Area to be transformed into housing for up to 30,000 people.
Malmi Airport, used by light aircrafts , will be closed down in 2016 to make way for new houses. According to information received by Helsingin Sanomat, the decision was made in the framework budget talks last week. The City of Helsinki designs for the area have ballooned, with the latest plans containing new housing for 20,000 to 30,000 people. The earlier plans of building a new residential area with 10,000 residents are not adequate in view of the need for new houses, according to city planners.
"We will push hard to make this a town-like area. The goal is to create an urban garden town," says Crista Toivola, an architect at the City Planning Department.
The future of the Malmi Airport has been one of the longest running building disputes in Helsinki. The state is now giving up its ownership in the airport while Helsinki is drawing up a new urban plan that also applies to Malmi.
Broadly speaking, city authorities and most politicians are in favour of constructing new houses in the area, while aviation enthusiasts and businesses, along with a high number of local residents, are against the building plans. Of the political parties, mainly the National Coalition Party has backed the supporters of the airport.
Nature conservational issues are one of the concerns, as while the actual airstrip is concrete, the surroundings are woodlands that have been left unbuilt, with a 5 km recreational path running around the airport.
A number of attractions
Even before trees have started sprouting their leaves, the area attracts walkers.
"The area is covered in anemones on Mother's Day," exclaims Joonas Eklund, who is in favour of saving the airport.
"Rather the airport than rental housing," he says.
Jaana Huuhtanen is enjoying the view while making use of the exercise equipment by the track.
For her, the closing down of the airport has only cons with the local services being adequate for her as they are.
"Just pack a picnic with you and that's it," she comments, pointing at a nearby picnic table.
The biggest losers, however, will be the amateur aviators in the Capital Region.

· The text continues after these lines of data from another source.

Lemma country_for_mcc_spec s c :
  CountryForMcc s = c /\ c <> [] <-> exists e, e ∈ kMccCountries /\ s = to_string (mcc e) /\ c = txt (mcc_code e).
Proof.
  unfold CountryForMcc. split.
  - intros [H Hc]. destruct (negb _ || negb _) eqn:E; [congruence|]. bool_hyps.
    destruct (find_mcc _ _) as [e|] eqn:Ef; [|congruence].
    apply find_mcc_spec in Ef as [He Hv]; [|apply kMccCountries_ascending]. exists e. split_and!; [done| |done].
    destruct (assigned_digits e He) as (Hl & Hd & Hv').
    apply digits_value_inj; [unfold size in *; lia|by apply forallb_all_digits|done|lia].
  - intros (e & He & -> & ->). destruct (assigned_digits e He) as (Hl & Hd & Hv).
    destruct (proj1 (Forall_forall _ _) kMccCountries_wf e He) as (_ & _ & Hc). split; [|done].
    unfold size. rewrite Hl. change (Z.of_nat 3 =? 3) with true. rewrite (proj2 (forallb_all_digits _) Hd), Hv. cbn [negb orb].
    rewrite (proj2 (find_mcc_spec kMccCountries (mcc e) e kMccCountries_ascending)); done.
Qed.

Lemma country_for_mcc_code s : CodeOrEmpty (CountryForMcc s) = CountryForMcc s.
Proof.
  destruct (decide (CountryForMcc s = [])) as [->|Hn]; [done|].
  destruct (proj1 (country_for_mcc_spec s _) (conj eq_refl Hn)) as (e & He & _ & ->).
  by apply (proj1 (Forall_forall _ _) kMccCountries_wf e He).
Qed.

Lemma country_for_provider_id_code s : CodeOrEmpty (CountryForProviderId s) = CountryForProviderId s.
Proof. unfold CountryForProviderId. cases_if; try done. apply country_for_mcc_code. Qed.

(** * The decision's properties *)

(** A provider id names a country exactly when it is the decimal digits of an assigned
    mobile country code followed by a two- or three-digit network code; the country is then
    the one the table assigns to that code. The binary search loses no entry. *)
Theorem provider_id_names_its_country id c :
  CountryForProviderId id = c /\ c <> [] <->
  exists e n, e ∈ kMccCountries /\ id = to_string (mcc e) ++ n /\ all_digits n /\ (size n = 2 \/ size n = 3) /\
              c = txt (mcc_code e).
Proof.
  unfold CountryForProviderId. split.
  - intros [H Hc]. cases_if_in H; [congruence|congruence|..].
    all: destruct (proj1 (country_for_mcc_spec _ _) (conj H Hc)) as (e & He & Ht & ->).
    all: exists e, (drop 3 id); rewrite <- Ht; split_and!; [done|by rewrite take_drop| |unfold size in *; rewrite length_drop; lia|done].
    all: apply Forall_drop, forallb_all_digits; done.
  - intros (e & n & He & -> & Hn & Hs & ->). destruct (assigned_digits e He) as (Hl & Hd & _).
    assert (size (to_string (mcc e) ++ n) = 3 + size n) as Hsz by (unfold size; rewrite length_app, Hl; lia).
    rewrite Hsz, (proj2 (forallb_all_digits _)) by (apply Forall_app; split; [apply Hd|apply Hn]).
    destruct (_ && _) eqn:E; [bool_hyps; lia|]. cbn [negb].
    rewrite take_app_length' by done. apply country_for_mcc_spec. eauto.
Qed.

(** What the app reads of the mobile network crosses the pipe unchanged: the service's
    cleaning of a reading is the identity on every reading the app can make. A reading has a
    country exactly when it says it came from mobile broadband. *)
Theorem reading_survives_the_pipe f :
  Normalized (code (ReadingFor f)) (source (ReadingFor f)) = ReadingFor f /\
  (code (ReadingFor f) <> [] <-> source (ReadingFor f) = kSourceMobileBroadband).
Proof.
  unfold ReadingFor. pose proof (country_for_provider_id_code (providerId f)) as Hc.
  generalize dependent (CountryForProviderId (providerId f)). intros c Hc. cases_if; cbn [code source].
  all: unfold Normalized; rewrite ?Hc; split; [reflexivity|].
  all: split; [try congruence; intros ?; done|try done; vm_compute; congruence].
Qed.

(** ** The default route *)

Definition usable (r : DefaultRoute) : Prop := connected r = true /\ ifIndex r <> 0.

(** [best] is what the loop holds after the routes [seen]. *)
Definition elected (seen : list DefaultRoute) (best : Z * Z) : Prop :=
  (best.1 = 0 /\ Forall (fun r => ~ usable r) seen) \/
  exists i r, seen !! i = Some r /\ usable r /\ best = (ifIndex r, metric r) /\
    forall j r', seen !! j = Some r' -> usable r' -> metric r <= metric r' /\ ((j < i)%nat -> metric r < metric r').

Lemma elect_step seen best r : elected seen best -> elected (seen ++ [r]) (elect best r).
Proof.
  intros H. unfold elect. destruct (negb (connected r) || (ifIndex r =? 0)) eqn:Eu.
  - assert (~ usable r) as Hu.
    { intros [Hc Hi]. apply orb_true_iff in Eu as [Eu|Eu]; bool_hyps; congruence. }
    destruct H as [[Hb Hs]|(i & x & Hi & Hx & Hb & Hm)]; [left; split; [done|by apply Forall_app; split; [|constructor]]|].
    right. exists i, x. split_and!; [by apply lookup_app_l_Some|done|done|].
    intros j r' Hj Hr'. apply lookup_app_Some in Hj as [Hj|[_ Hj]]; [by apply (Hm j)|].
    apply list_lookup_singleton_Some in Hj as [_ <-]. done.
  - bool_hyps. assert (usable r) as Hu by (by split).
    destruct H as [[Hb Hs]|(i & x & Hi & Hx & -> & Hm)]; cbn [fst snd] in *.
    + rewrite Hb. cbn. right. exists (length seen), r.
      split_and!; [by rewrite lookup_app_r, Nat.sub_diag|done|done|].
      intros j r' Hj Hr'. apply lookup_app_Some in Hj as [Hj|[? Hj]].
      * rewrite Forall_forall in Hs. destruct (Hs r'); [by eapply list_elem_of_lookup_2|done].
      * apply list_lookup_singleton_Some in Hj as [? <-]. lia.
    + destruct Hx as [Hxc Hxi]. rewrite (proj2 (Z.eqb_neq _ _) Hxi). cbn [orb]. destruct (Z.ltb_spec (metric r) (metric x)).
      * right. exists (length seen), r. split_and!; [by rewrite lookup_app_r, Nat.sub_diag|done|done|].
        intros j r' Hj Hr'. apply lookup_app_Some in Hj as [Hj|[? Hj]].
        -- destruct (Hm j r' Hj Hr'). lia.
        -- apply list_lookup_singleton_Some in Hj as [? <-]. lia.
      * right. exists i, x. split_and!; [by apply lookup_app_l_Some|done|done|].
        intros j r' Hj Hr'. apply lookup_app_Some in Hj as [Hj|[? Hj]]; [by apply (Hm j)|].
        apply list_lookup_singleton_Some in Hj as [? <-]. apply lookup_lt_Some in Hi. lia.
Qed.

Lemma elect_all routes : elected routes (foldl elect (0, 0) routes).
Proof.
  induction routes as [|r routes IH] using rev_ind; [left; split; [done|constructor]|].
  rewrite foldl_app. cbn [foldl]. by apply elect_step.
Qed.

(** The elected interface is none exactly when no connected route names one, and otherwise
    it is the interface of the first of the connected routes of the least metric. *)
Theorem elected_route_is_the_least routes :
  (ElectDefaultRoute routes = 0 <-> Forall (fun r => ~ usable r) routes) /\
  (ElectDefaultRoute routes <> 0 ->
   exists i r, routes !! i = Some r /\ usable r /\ ElectDefaultRoute routes = ifIndex r /\
     forall j r', routes !! j = Some r' -> usable r' -> metric r <= metric r' /\ ((j < i)%nat -> metric r < metric r')).
Proof.
  unfold ElectDefaultRoute. destruct (elect_all routes) as [[Hb Hs]|(i & r & Hi & Hr & Hb & Hm)].
  { rewrite Hb. done. }
  rewrite Hb. cbn [fst]. split; [split|eauto 10].
  - destruct Hr. done.
  - intros Hs. rewrite Forall_forall in Hs. destruct (Hs r); [by eapply list_elem_of_lookup_2|done].
Qed.

Example elected_route_is_the_least_witness :
  let routes := [mkRoute 3 20 false; mkRoute 4 30 true; mkRoute 0 1 true; mkRoute 5 25 true; mkRoute 6 25 true] in
  ElectDefaultRoute routes = 5 /\ exists i r, routes !! i = Some r /\ ifIndex r = 5.
Proof.
  split; [reflexivity|].
  destruct (proj2 (elected_route_is_the_least [mkRoute 3 20 false; mkRoute 4 30 true; mkRoute 0 1 true; mkRoute 5 25 true; mkRoute 6 25 true]))
    as (i & r & Hi & _ & Hr & _); [done|]. by exists i, r.
Defined.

"Malmi Airport is the only airport for light aircrafts in the Capital Region," explains Timo Hyvönen, the chair of a local airport advocacy association.
The nearest airports that can be used by amateur pilots instead of Malmi are in Nummela and Hyvinkää.
Other air traffic organisations and companies operating at the Malmi Airport would transfer to smaller state-owned airports or close down their operations.
According to Finavia, responsible for running the airports, there is no shortage of space with most of the airports having capacity to double their volume of air traffic.
The Finnish Border Guard currently operates at Malmi Airport and may transfer to the Vantaa Airport, according to Matti Lallukka, Deputy Commander of Air Patrol Squadron at Finnish Border Guard.
Regardless of their future location, the Border Guard will need more space in 2016 when they obtain their new Super Puma helicopters.
The plans to build 10,000 new houses in the area were thwarted in 2006, when the Supreme Administrative Court ruled that Helsinki's Mayor, Jussi Pajunen, had a conflict of interest when decisions were made on the urban plan for the area.